*What the exercise asks*
Verbatim, and with nothing else, reproduce the data below from its first line through the line containing "(** The two options".

*Data*
* * * * * * * * *
(* ===== verification/Multicast.v ===== *)
(** * Multicast: the groups of a datagram socket

    Models [DgramSocket::joint_group] and [leave_group] of [src/net/inet.cpp].
    The memberships of a socket are kernel state: [setsockopt] is an instance of
    [GroupKernel], whose ghost view is the set of requests in force on a
    descriptor, each with its level. *)

From S2P Require Import Prelude Events Kernel LoopFd Channel InetAddr StreamIo Dgram.

Definition IPPROTO_IP : Z := 0.
Definition IPPROTO_IPV6 : Z := 41.
Definition IP_ADD_MEMBERSHIP : Z := 35.
Definition IP_DROP_MEMBERSHIP : Z := 36.
Definition IPV6_JOIN_GROUP : Z := 20.
Definition IPV6_LEAVE_GROUP : Z := 21.

(** A membership: the level, and the bytes of the [ip_mreq] or [ipv6_mreq]. *)
Definition membership : Type := Z * list byte.

Class GroupKernel (K : Type) := {
  (** [setsockopt(fd, level, option, &group_addr, sizeof(group_addr))] *)
  set_group : K -> Z -> Z -> Z -> list byte -> K * sysret;
  members : K -> Z -> gset membership
}.

(** The two options of a level that change the memberships: [true] joins. *)
Definition group_option (level : Z) (join : bool) : Z :=
  if level =? IPPROTO_IP then if join then IP_ADD_MEMBERSHIP else IP_DROP_MEMBERSHIP
  else if join then IPV6_JOIN_GROUP else IPV6_LEAVE_GROUP.

Definition group_size (level : Z) : Z := if level =? IPPROTO_IP then 8 else 20.

Definition change (join : bool) (m : membership) (ms : gset membership) : gset membership :=
  if join then {[m]} ∪ ms else ms ∖ {[m]}.

Class GroupLaws (K : Type) `{GroupKernel K} := {
  (** ip(7), ipv6(7): a granted request changes the memberships of its socket *)
  group_ok k fd level join mreq k' :
    level = IPPROTO_IP \/ level = IPPROTO_IPV6 -> zlen mreq = group_size level ->
    set_group k fd level (group_option level join) mreq = (k', None) ->
    members k' fd = change join (level, mreq) (members k fd) /\
    (forall fd', fd' <> fd -> members k' fd' = members k fd');
  group_err k fd level opt mreq k' e :
    set_group k fd level opt mreq = (k', Some e) -> forall fd', members k' fd' = members k fd'
}.

(** What becomes of a call; [Refused] and [Unsupported] are logged. *)
Inductive group_outcome := Granted | Refused (err : Z) | Unsupported.

Section multicast.
Context {K : Type} `{GK : GroupKernel K} {L F U : Type}.
Implicit Types (s : dgram K L F U) (addr : inet_addr).

Definition INADDR_ANY : Z := 0.

(** [imr_multiaddr], then [imr_interface] in network order. *)
Definition ip_mreq addr : list byte :=
  slice offset_addr4 (offset_addr4 + 4) (addr_storage_ addr) ++ le32 INADDR_ANY.

(** [ipv6mr_multiaddr], then [ipv6mr_interface]. *)
Definition ipv6_mreq addr : list byte :=
  slice offset_addr6 (offset_addr6 + 16) (addr_storage_ addr) ++ le32 0.

(** The [setsockopt] both functions make, and [sys_error::error()]. *)
Definition group_call (level option : Z) (mreq : list byte) s : dgram K L F U * group_outcome :=
  match set_group (dkern s) (dgram_fd s) level option mreq with
  | (k, Some e) => (sys_error_ e (with_kern k s), Refused e)
  | (k, None) => (with_kern k s, Granted)
  end.

Definition joint_group addr s : dgram K L F U * group_outcome :=
  let sa_family := family addr in
  if sa_family =? AF_INET then group_call IPPROTO_IP IP_ADD_MEMBERSHIP (ip_mreq addr) s
  else if sa_family =? AF_INET6 then group_call IPPROTO_IPV6 IPV6_JOIN_GROUP (ipv6_mreq addr) s
  else (s, Unsupported).

Definition leave_group addr s : dgram K L F U * group_outcome :=
  let sa_family := family addr in
  if sa_family =? AF_INET then group_call IPPROTO_IP IP_DROP_MEMBERSHIP (ip_mreq addr) s
  else if sa_family =? AF_INET6 then group_call IPPROTO_IPV6 IPV6_LEAVE_GROUP (ipv6_mreq addr) s
  else (s, Unsupported).

(** A call of one or the other. *)
Definition group_op : Type := bool * inet_addr.

Definition run_group (o : group_op) s : dgram K L F U * group_outcome :=
  if o.1 then joint_group o.2 s else leave_group o.2 s.

Fixpoint run_groups (os : list group_op) s : dgram K L F U * list group_outcome :=
  match os with
  | [] => (s, [])
  | o :: os' =>
      let r := run_group o s in
      let r' := run_groups os' r.1 in
      (r'.1, r.2 :: r'.2)
  end.
End multicast.

(** ** Specification *)

(** The membership an address asks for, on any interface. *)
Definition group_of (addr : inet_addr) : option membership :=
  if family addr =? AF_INET then Some (IPPROTO_IP, ip_mreq addr)
  else if family addr =? AF_INET6 then Some (IPPROTO_IPV6, ipv6_mreq addr)
  else None.

(** The memberships after a call, given what became of it. *)
Definition spec_group (o : group_op) (out : group_outcome) (ms : gset membership) : gset membership :=
  match group_of o.2, out with
  | Some m, Granted => change o.1 m ms
  | _, _ => ms
  end.

Definition spec_groups (os : list group_op) (outs : list group_outcome) (ms : gset membership) :=
  foldl (fun ms x => spec_group x.1 x.2 ms) ms (zip os outs).

Definition refusals (outs : list group_outcome) : list Z :=
  omap (fun out => match out with Refused e => Some e | _ => None end) outs.

Section facts.
Context {K : Type} `{GK : GroupKernel K, GL : !GroupLaws K} {L F U : Type}.
Implicit Types (s : dgram K L F U) (addr : inet_addr) (o : group_op).

(** An address with a whole storage. *)
Definition whole addr : Prop := zlen (addr_storage_ addr) = sizeof_storage.

Lemma slice_whole addr i j :
  whole addr -> 0 <= i -> i <= j <= sizeof_storage -> zlen (slice i j (addr_storage_ addr)) = j - i.
Proof. intros Hw Hi Hj. unfold slice. rewrite zlen_take, zlen_drop, Hw. lia. Qed.

(** The two functions, through [group_of]. *)
Lemma run_group_of o s :
  run_group o s =
    match group_of o.2 with
    | Some (level, mreq) => group_call level (group_option level o.1) mreq s
    | None => (s, Unsupported)
    end.
Proof.
  unfold run_group, joint_group, leave_group, group_of.
  destruct o as [[|] addr]; simpl; destruct (family addr =? AF_INET), (family addr =? AF_INET6); done.
Qed.

Lemma group_of_shape addr level mreq :
  whole addr -> group_of addr = Some (level, mreq) ->
  (level = IPPROTO_IP \/ level = IPPROTO_IPV6) /\ zlen mreq = group_size level.
Proof.
  intros Hw. unfold group_of, ip_mreq, ipv6_mreq, offset_addr4, offset_addr6.
  destruct (_ =? AF_INET); [|destruct (_ =? AF_INET6); [|done]]; intros [= <- <-];
    (split; [by (left + right)|]); rewrite zlen_app, slice_whole; done.
Qed.

(** What a call leaves alone. *)
Definition same_socket s s' : Prop :=
  dgram_channel_ s' = dgram_channel_ s /\ started_ s' = started_ s /\ derived s' = derived s /\
  dgram_posts s' = dgram_posts s.

Lemma run_group_ok o s :
  whole o.2 ->
  let '(s', out) := run_group o s in
  same_socket s s' /\
  members (dkern s') (dgram_fd s) = spec_group o out (members (dkern s) (dgram_fd s)) /\
  (forall fd, fd <> dgram_fd s -> members (dkern s') fd = members (dkern s) fd) /\
  syslog_ s' = syslog_ s ++ refusals [out] /\ (out = Unsupported <-> group_of o.2 = None).
Proof.
  intros Hw. rewrite run_group_of. unfold spec_group.
  destruct (group_of o.2) as [[level mreq]|] eqn:Hg; cycle 1.
  { simpl. by rewrite app_nil_r. }
  destruct (group_of_shape _ _ _ Hw Hg) as [Hl Hz]. unfold group_call.
  destruct (set_group (dkern s) (dgram_fd s) level (group_option level o.1) mreq) as [k [e|]] eqn:E.
  - pose proof (group_err _ _ _ _ _ _ _ E) as Hs. by split_and!.
  - destruct (group_ok _ _ _ _ _ _ Hl Hz E) as [Hm Ho]. split_and!; try done. simpl. by rewrite app_nil_r.
Qed.

(** C40: the groups of a datagram socket follow the calls: over any sequence of
    [joint_group] and [leave_group], the memberships the kernel has for the
    socket are those the granted calls ask for, by address family, on any
    interface; a refused call is logged with its errno and changes nothing, an
    address of another family is not given to the kernel; neither other sockets
    nor the rest of this one are touched. *)
Theorem groups_follow_calls os s :
  Forall (fun o : group_op => whole o.2) os ->
  let '(s', outs) := run_groups os s in
  members (dkern s') (dgram_fd s) = spec_groups os outs (members (dkern s) (dgram_fd s)) /\
  (forall fd, fd <> dgram_fd s -> members (dkern s') fd = members (dkern s) fd) /\
  syslog_ s' = syslog_ s ++ refusals outs /\ same_socket s s' /\
  Forall2 (fun o out => out = Unsupported <-> group_of o.2 = None) os outs.
Proof.
  intros Hos. revert s. induction Hos as [|o os Ho _ IH]; intros s; cbn [run_groups].
  { unfold spec_groups. simpl. by rewrite app_nil_r. }
  pose proof (run_group_ok o s Ho) as H1. destruct (run_group o s) as [s1 out].
  destruct H1 as (Hsame & Hm & Hoth & Hlog & Hun). specialize (IH s1).
  cbv zeta. cbn [fst snd]. destruct (run_groups os s1) as [s2 outs].
  destruct IH as (Hm2 & Hoth2 & Hlog2 & Hsame2 & Hf).
  assert (dgram_fd s1 = dgram_fd s) as Hfd by (unfold dgram_fd; by destruct Hsame as (-> & _)).
  rewrite Hfd in *. cbn [fst snd]. split_and!.
  - rewrite Hm2, Hm. done.
  - intros fd Hne. by rewrite Hoth2, Hoth.
  - rewrite Hlog2, Hlog, <- app_assoc. f_equal. by destruct out.
  - destruct Hsame as (? & ? & ? & ?), Hsame2 as (? & ? & ? & ?). split_and!; congruence.
  - by constructor.
Qed.
End facts.

(** ** A concrete kernel *)

Record demo_groups := mk_demo_groups { joined : gmap Z (gset membership); refuse : bool }.

#[export] Instance demo_group_kernel : GroupKernel demo_groups := {
  set_group k fd level opt mreq :=
    if refuse k then (mk_demo_groups (joined k) false, Some ENOENT)
    else
      let join := (opt =? IP_ADD_MEMBERSHIP) || (opt =? IPV6_JOIN_GROUP) in
      (mk_demo_groups (<[fd := change join (level, mreq) (default ∅ (joined k !! fd))]> (joined k)) false,
       None);
  members k fd := default ∅ (joined k !! fd)
}.

#[export] Instance demo_group_laws : GroupLaws demo_groups.
Proof.
  split; simpl.
  - intros k fd level join mreq k' Hl _ H. destruct (refuse k); simplify_eq/=.
    assert ((group_option level join =? IP_ADD_MEMBERSHIP) ||
      (group_option level join =? IPV6_JOIN_GROUP) = join) as ->.
    { destruct Hl as [-> | ->], join; done. }
    split; [by rewrite lookup_insert_eq|]. intros. by rewrite lookup_insert_ne.
  - intros k fd level opt mreq k' e H. by destruct (refuse k); simplify_eq/=.
Qed.

Definition demo_group4 : inet_addr := demo_addr (make_ipv4 loopback4 0).
Definition demo_group6 : inet_addr := demo_addr (make_ipv6 loopback6 0 0).

(** The first call is refused; the last address has no groups. *)
Definition demo_group_ops : list group_op :=
  [(true, demo_group4); (true, demo_group4); (true, demo_group6); (false, demo_group4);
   (true, demo_addr (make_unix demo_path))].

Definition demo_group_socket : dgram demo_groups nat nat unit :=
  dgram_ctor 5%nat 7 (mk_demo_groups ∅ true) ().

Example demo_groups_run :
  (run_groups demo_group_ops demo_group_socket).2 = [Refused ENOENT; Granted; Granted; Granted;
    Unsupported].
Proof. vm_compute. reflexivity. Qed.

Lemma groups_follow_calls_witness :
  let s := demo_group_socket in
  let '(s', outs) := run_groups demo_group_ops s in
  members (dkern s') (dgram_fd s) = spec_groups demo_group_ops outs (members (dkern s) (dgram_fd s)) /\
  (forall fd, fd <> dgram_fd s -> members (dkern s') fd = members (dkern s) fd) /\
  syslog_ s' = syslog_ s ++ refusals outs /\ same_socket s s' /\
  Forall2 (fun o out => out = Unsupported <-> group_of o.2 = None) demo_group_ops outs.
Proof.
  exact (groups_follow_calls demo_group_ops demo_group_socket
    ltac:(repeat constructor; vm_compute; reflexivity)).
Defined.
* * * * * * * * *
*Task answer*
(* ===== verification/Multicast.v ===== *)
(** * Multicast: the groups of a datagram socket

    Models [DgramSocket::joint_group] and [leave_group] of [src/net/inet.cpp].
    The memberships of a socket are kernel state: [setsockopt] is an instance of
    [GroupKernel], whose ghost view is the set of requests in force on a
    descriptor, each with its level. *)

From S2P Require Import Prelude Events Kernel LoopFd Channel InetAddr StreamIo Dgram.

Definition IPPROTO_IP : Z := 0.
Definition IPPROTO_IPV6 : Z := 41.
Definition IP_ADD_MEMBERSHIP : Z := 35.
Definition IP_DROP_MEMBERSHIP : Z := 36.
Definition IPV6_JOIN_GROUP : Z := 20.
Definition IPV6_LEAVE_GROUP : Z := 21.

(** A membership: the level, and the bytes of the [ip_mreq] or [ipv6_mreq]. *)
Definition membership : Type := Z * list byte.

Class GroupKernel (K : Type) := {
  (** [setsockopt(fd, level, option, &group_addr, sizeof(group_addr))] *)
  set_group : K -> Z -> Z -> Z -> list byte -> K * sysret;
  members : K -> Z -> gset membership
}.

(** The two options of a level that change the memberships: [true] joins. *)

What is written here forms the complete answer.